TASK INPUTS START

Lemma keeps_withTags f : keeps (update (fun i => withTags (f i) i)).
Proof. intros w. reflexivity. Qed.

Lemma keeps_calling {A} (op : Chrome -> Reply A * Chrome) : keeps (calling op).
Proof. intros w. unfold calling. destruct (op _). reflexivity. Qed.

Lemma keeps_storageSet s : keeps (storageSet s).
Proof. intros w. unfold storageSet. apply keeps_calling. Qed.

Lemma keeps_callback {A} (m : M (Outcome A)) : keeps m -> keeps (callback m).
Proof.
  intros H w. unfold callback. specialize (H w). destruct (m w) as [[o|e] w1]; exact H.
Qed.

Lemma keeps_foldM {A B} (f : B -> A -> M B) l b :
  (forall b a, keeps (f b a)) -> keeps (foldM f l b).
Proof.
  intros H. revert b. induction l as [|x l IH]; intros b; cbn.
  - apply keeps_ret.
  - apply keeps_bind; [apply H | intros; apply IH].
Qed.

Section Keeps.
Context {U : Unicode}.
Lemma keeps_add_mirror info relation keyPair p acc :
  keeps (add_mirror info relation keyPair p acc).
Proof.
  unfold add_mirror. destruct acc as [rev storable].
  apply keeps_bind; [apply keeps_this|]. intros i.
  destruct (JsMap.get (pairKey p) (cache i)) as [[other|]|]; try apply keeps_ret.
  apply keeps_bind.
  { destruct (truthy rev); [apply keeps_ret|].
    apply keeps_bind; [apply keeps_reading | intros; apply keeps_ret]. }
  intros rev'. apply keeps_bind; [apply keeps_noteAt|]. intros o.
  destruct (JsMap.get rev' (Note.relations o)); [|apply keeps_ret].
  destruct (bool_decide _); [apply keeps_ret|].
  apply keeps_bind; [apply keeps_writeObj | intros; apply keeps_ret].
Qed.

Lemma keeps_add_pairs fuel n data info relation keyPair acc :
  keeps (add_pairs fuel n data info relation keyPair acc).
Proof.
  revert n acc. induction fuel as [|fuel IH]; intros n acc; cbn; [apply keeps_ret|].
  apply keeps_bind; [apply keeps_noteAt|]. intros d.
  destruct (_ ≫= _); [|apply keeps_ret].
  apply keeps_bind; [apply keeps_add_mirror | intros; apply IH].
Qed.
End Keeps.


Ltac keeps_step :=
  first
    [ apply keeps_ret | apply keeps_mret | apply keeps_this | apply keeps_noteAt
    | apply keeps_withTags | apply keeps_storageSet | apply keeps_add_pairs
    | apply keeps_callback
    | apply keeps_foldM; intros
    | apply keeps_bind; [|intros] ].

Lemma keeps_filterM {A} (f : A -> M bool) l :
  (forall a, keeps (f a)) -> keeps (filterM f l).
Proof.
  intros H. induction l as [|x l IH]; cbn.
  - apply keeps_ret.
  - apply keeps_bind; [apply H|]. intros b.
    apply keeps_bind; [apply IH | intros; apply keeps_ret].
Qed.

TASK INPUTS END

### WHAT TO PRODUCE
Using the data above, count the lines that include "forall" and write the number alone.

### WRITTEN ANSWER
2